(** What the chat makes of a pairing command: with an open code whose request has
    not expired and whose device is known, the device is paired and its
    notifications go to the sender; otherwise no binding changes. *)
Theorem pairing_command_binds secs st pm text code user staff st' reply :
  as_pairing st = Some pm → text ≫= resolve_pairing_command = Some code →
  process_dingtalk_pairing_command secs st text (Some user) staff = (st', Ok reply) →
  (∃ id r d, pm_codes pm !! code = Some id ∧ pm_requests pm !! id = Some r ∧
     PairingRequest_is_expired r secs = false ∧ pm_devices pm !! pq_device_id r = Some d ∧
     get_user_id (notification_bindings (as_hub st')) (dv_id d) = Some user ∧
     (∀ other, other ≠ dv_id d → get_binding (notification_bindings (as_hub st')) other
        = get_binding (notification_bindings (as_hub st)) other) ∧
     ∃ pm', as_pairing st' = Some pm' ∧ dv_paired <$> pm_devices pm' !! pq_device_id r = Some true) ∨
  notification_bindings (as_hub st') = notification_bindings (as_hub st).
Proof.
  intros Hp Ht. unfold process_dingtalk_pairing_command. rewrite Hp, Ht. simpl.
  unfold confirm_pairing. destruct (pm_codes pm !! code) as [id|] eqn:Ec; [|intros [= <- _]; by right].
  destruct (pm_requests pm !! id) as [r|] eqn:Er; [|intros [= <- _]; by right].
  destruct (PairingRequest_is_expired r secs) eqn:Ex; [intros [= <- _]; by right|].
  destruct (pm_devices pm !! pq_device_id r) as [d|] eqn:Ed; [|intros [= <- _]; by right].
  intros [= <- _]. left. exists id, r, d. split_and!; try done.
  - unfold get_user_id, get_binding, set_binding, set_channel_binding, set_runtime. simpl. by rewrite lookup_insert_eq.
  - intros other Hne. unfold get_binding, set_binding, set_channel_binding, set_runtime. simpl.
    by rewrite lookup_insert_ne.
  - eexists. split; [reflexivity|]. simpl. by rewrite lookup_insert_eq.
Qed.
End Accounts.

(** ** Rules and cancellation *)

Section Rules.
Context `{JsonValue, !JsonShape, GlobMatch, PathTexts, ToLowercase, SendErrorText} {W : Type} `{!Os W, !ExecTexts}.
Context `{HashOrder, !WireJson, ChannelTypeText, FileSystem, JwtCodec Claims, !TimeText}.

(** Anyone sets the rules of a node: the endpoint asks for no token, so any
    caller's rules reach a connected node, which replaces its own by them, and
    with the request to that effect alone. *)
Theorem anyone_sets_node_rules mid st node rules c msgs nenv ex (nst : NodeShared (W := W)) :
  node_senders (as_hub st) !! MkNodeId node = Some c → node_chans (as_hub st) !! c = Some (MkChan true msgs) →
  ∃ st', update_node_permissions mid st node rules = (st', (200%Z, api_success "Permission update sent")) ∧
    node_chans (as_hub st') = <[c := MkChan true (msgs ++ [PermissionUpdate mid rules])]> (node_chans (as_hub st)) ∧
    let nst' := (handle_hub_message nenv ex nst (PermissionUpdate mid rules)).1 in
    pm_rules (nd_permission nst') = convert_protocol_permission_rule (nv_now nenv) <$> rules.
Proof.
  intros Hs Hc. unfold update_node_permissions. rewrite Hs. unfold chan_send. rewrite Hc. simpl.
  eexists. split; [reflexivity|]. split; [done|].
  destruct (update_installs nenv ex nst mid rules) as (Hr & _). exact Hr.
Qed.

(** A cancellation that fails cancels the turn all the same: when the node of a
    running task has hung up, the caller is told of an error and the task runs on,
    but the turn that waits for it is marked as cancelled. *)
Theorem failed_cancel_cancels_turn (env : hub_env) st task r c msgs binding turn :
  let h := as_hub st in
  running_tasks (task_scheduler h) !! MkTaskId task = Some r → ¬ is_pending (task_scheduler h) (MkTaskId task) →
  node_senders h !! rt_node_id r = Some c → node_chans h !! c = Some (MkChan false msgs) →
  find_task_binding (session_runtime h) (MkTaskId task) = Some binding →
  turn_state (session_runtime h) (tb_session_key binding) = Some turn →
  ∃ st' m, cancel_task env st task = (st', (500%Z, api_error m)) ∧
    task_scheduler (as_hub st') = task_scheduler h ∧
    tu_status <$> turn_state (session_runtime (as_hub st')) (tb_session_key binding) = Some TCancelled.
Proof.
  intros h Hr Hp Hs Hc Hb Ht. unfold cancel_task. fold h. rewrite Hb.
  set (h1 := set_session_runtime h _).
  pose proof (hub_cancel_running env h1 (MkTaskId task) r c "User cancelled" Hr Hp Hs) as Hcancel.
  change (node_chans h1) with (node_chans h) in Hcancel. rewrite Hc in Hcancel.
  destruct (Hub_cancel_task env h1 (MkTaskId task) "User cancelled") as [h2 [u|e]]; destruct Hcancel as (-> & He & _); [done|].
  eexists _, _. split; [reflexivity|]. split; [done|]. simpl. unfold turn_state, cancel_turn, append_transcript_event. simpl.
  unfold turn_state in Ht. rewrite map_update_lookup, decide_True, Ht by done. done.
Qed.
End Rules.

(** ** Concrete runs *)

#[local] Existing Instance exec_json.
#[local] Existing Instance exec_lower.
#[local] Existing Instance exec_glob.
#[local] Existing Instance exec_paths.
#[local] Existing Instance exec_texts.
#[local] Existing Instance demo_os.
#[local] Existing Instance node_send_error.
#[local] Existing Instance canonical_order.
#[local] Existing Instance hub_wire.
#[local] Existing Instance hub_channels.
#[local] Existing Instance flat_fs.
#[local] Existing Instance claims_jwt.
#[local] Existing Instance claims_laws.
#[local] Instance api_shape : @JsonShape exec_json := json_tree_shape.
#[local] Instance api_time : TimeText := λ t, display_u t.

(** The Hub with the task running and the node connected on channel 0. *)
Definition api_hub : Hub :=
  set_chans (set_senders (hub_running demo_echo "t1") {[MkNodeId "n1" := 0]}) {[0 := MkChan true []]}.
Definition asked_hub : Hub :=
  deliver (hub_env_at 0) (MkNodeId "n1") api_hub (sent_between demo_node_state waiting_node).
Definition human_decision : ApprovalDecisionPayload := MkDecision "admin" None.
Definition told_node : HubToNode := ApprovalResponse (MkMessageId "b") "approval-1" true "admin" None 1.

* [Work order]
Extract all the entries word for word.

* [Exercise output]
(** What the chat makes of a pairing command: with an open code whose request has
    not expired and whose device is known, the device is paired and its
    notifications go to the sender; otherwise no binding changes. *)
Theorem pairing_command_binds secs st pm text code user staff st' reply :
  as_pairing st = Some pm → text ≫= resolve_pairing_command = Some code →
  process_dingtalk_pairing_command secs st text (Some user) staff = (st', Ok reply) →
  (∃ id r d, pm_codes pm !! code = Some id ∧ pm_requests pm !! id = Some r ∧
     PairingRequest_is_expired r secs = false ∧ pm_devices pm !! pq_device_id r = Some d ∧
     get_user_id (notification_bindings (as_hub st')) (dv_id d) = Some user ∧
     (∀ other, other ≠ dv_id d → get_binding (notification_bindings (as_hub st')) other
        = get_binding (notification_bindings (as_hub st)) other) ∧
     ∃ pm', as_pairing st' = Some pm' ∧ dv_paired <$> pm_devices pm' !! pq_device_id r = Some true) ∨
  notification_bindings (as_hub st') = notification_bindings (as_hub st).
Proof.
  intros Hp Ht. unfold process_dingtalk_pairing_command. rewrite Hp, Ht. simpl.
  unfold confirm_pairing. destruct (pm_codes pm !! code) as [id|] eqn:Ec; [|intros [= <- _]; by right].
  destruct (pm_requests pm !! id) as [r|] eqn:Er; [|intros [= <- _]; by right].
  destruct (PairingRequest_is_expired r secs) eqn:Ex; [intros [= <- _]; by right|].
  destruct (pm_devices pm !! pq_device_id r) as [d|] eqn:Ed; [|intros [= <- _]; by right].
  intros [= <- _]. left. exists id, r, d. split_and!; try done.
  - unfold get_user_id, get_binding, set_binding, set_channel_binding, set_runtime. simpl. by rewrite lookup_insert_eq.
  - intros other Hne. unfold get_binding, set_binding, set_channel_binding, set_runtime. simpl.
    by rewrite lookup_insert_ne.
  - eexists. split; [reflexivity|]. simpl. by rewrite lookup_insert_eq.
Qed.
End Accounts.

(** ** Rules and cancellation *)

Section Rules.
Context `{JsonValue, !JsonShape, GlobMatch, PathTexts, ToLowercase, SendErrorText} {W : Type} `{!Os W, !ExecTexts}.
Context `{HashOrder, !WireJson, ChannelTypeText, FileSystem, JwtCodec Claims, !TimeText}.

(** Anyone sets the rules of a node: the endpoint asks for no token, so any
    caller's rules reach a connected node, which replaces its own by them, and
    with the request to that effect alone. *)
Theorem anyone_sets_node_rules mid st node rules c msgs nenv ex (nst : NodeShared (W := W)) :
  node_senders (as_hub st) !! MkNodeId node = Some c → node_chans (as_hub st) !! c = Some (MkChan true msgs) →
  ∃ st', update_node_permissions mid st node rules = (st', (200%Z, api_success "Permission update sent")) ∧
    node_chans (as_hub st') = <[c := MkChan true (msgs ++ [PermissionUpdate mid rules])]> (node_chans (as_hub st)) ∧
    let nst' := (handle_hub_message nenv ex nst (PermissionUpdate mid rules)).1 in
    pm_rules (nd_permission nst') = convert_protocol_permission_rule (nv_now nenv) <$> rules.
Proof.
  intros Hs Hc. unfold update_node_permissions. rewrite Hs. unfold chan_send. rewrite Hc. simpl.
  eexists. split; [reflexivity|]. split; [done|].
  destruct (update_installs nenv ex nst mid rules) as (Hr & _). exact Hr.
Qed.

(** A cancellation that fails cancels the turn all the same: when the node of a
    running task has hung up, the caller is told of an error and the task runs on,
    but the turn that waits for it is marked as cancelled. *)
Theorem failed_cancel_cancels_turn (env : hub_env) st task r c msgs binding turn :
  let h := as_hub st in
  running_tasks (task_scheduler h) !! MkTaskId task = Some r → ¬ is_pending (task_scheduler h) (MkTaskId task) →
  node_senders h !! rt_node_id r = Some c → node_chans h !! c = Some (MkChan false msgs) →
  find_task_binding (session_runtime h) (MkTaskId task) = Some binding →
  turn_state (session_runtime h) (tb_session_key binding) = Some turn →
  ∃ st' m, cancel_task env st task = (st', (500%Z, api_error m)) ∧
    task_scheduler (as_hub st') = task_scheduler h ∧
    tu_status <$> turn_state (session_runtime (as_hub st')) (tb_session_key binding) = Some TCancelled.
Proof.
  intros h Hr Hp Hs Hc Hb Ht. unfold cancel_task. fold h. rewrite Hb.
  set (h1 := set_session_runtime h _).
  pose proof (hub_cancel_running env h1 (MkTaskId task) r c "User cancelled" Hr Hp Hs) as Hcancel.
  change (node_chans h1) with (node_chans h) in Hcancel. rewrite Hc in Hcancel.
  destruct (Hub_cancel_task env h1 (MkTaskId task) "User cancelled") as [h2 [u|e]]; destruct Hcancel as (-> & He & _); [done|].
  eexists _, _. split; [reflexivity|]. split; [done|]. simpl. unfold turn_state, cancel_turn, append_transcript_event. simpl.
  unfold turn_state in Ht. rewrite map_update_lookup, decide_True, Ht by done. done.
Qed.
End Rules.

(** ** Concrete runs *)

#[local] Existing Instance exec_json.
#[local] Existing Instance exec_lower.
#[local] Existing Instance exec_glob.
#[local] Existing Instance exec_paths.
#[local] Existing Instance exec_texts.
#[local] Existing Instance demo_os.
#[local] Existing Instance node_send_error.
#[local] Existing Instance canonical_order.
#[local] Existing Instance hub_wire.
#[local] Existing Instance hub_channels.
#[local] Existing Instance flat_fs.
#[local] Existing Instance claims_jwt.
#[local] Existing Instance claims_laws.
#[local] Instance api_shape : @JsonShape exec_json := json_tree_shape.
#[local] Instance api_time : TimeText := λ t, display_u t.

(** The Hub with the task running and the node connected on channel 0. *)
Definition api_hub : Hub :=
  set_chans (set_senders (hub_running demo_echo "t1") {[MkNodeId "n1" := 0]}) {[0 := MkChan true []]}.
Definition asked_hub : Hub :=
  deliver (hub_env_at 0) (MkNodeId "n1") api_hub (sent_between demo_node_state waiting_node).
Definition human_decision : ApprovalDecisionPayload := MkDecision "admin" None.
Definition told_node : HubToNode := ApprovalResponse (MkMessageId "b") "approval-1" true "admin" None 1.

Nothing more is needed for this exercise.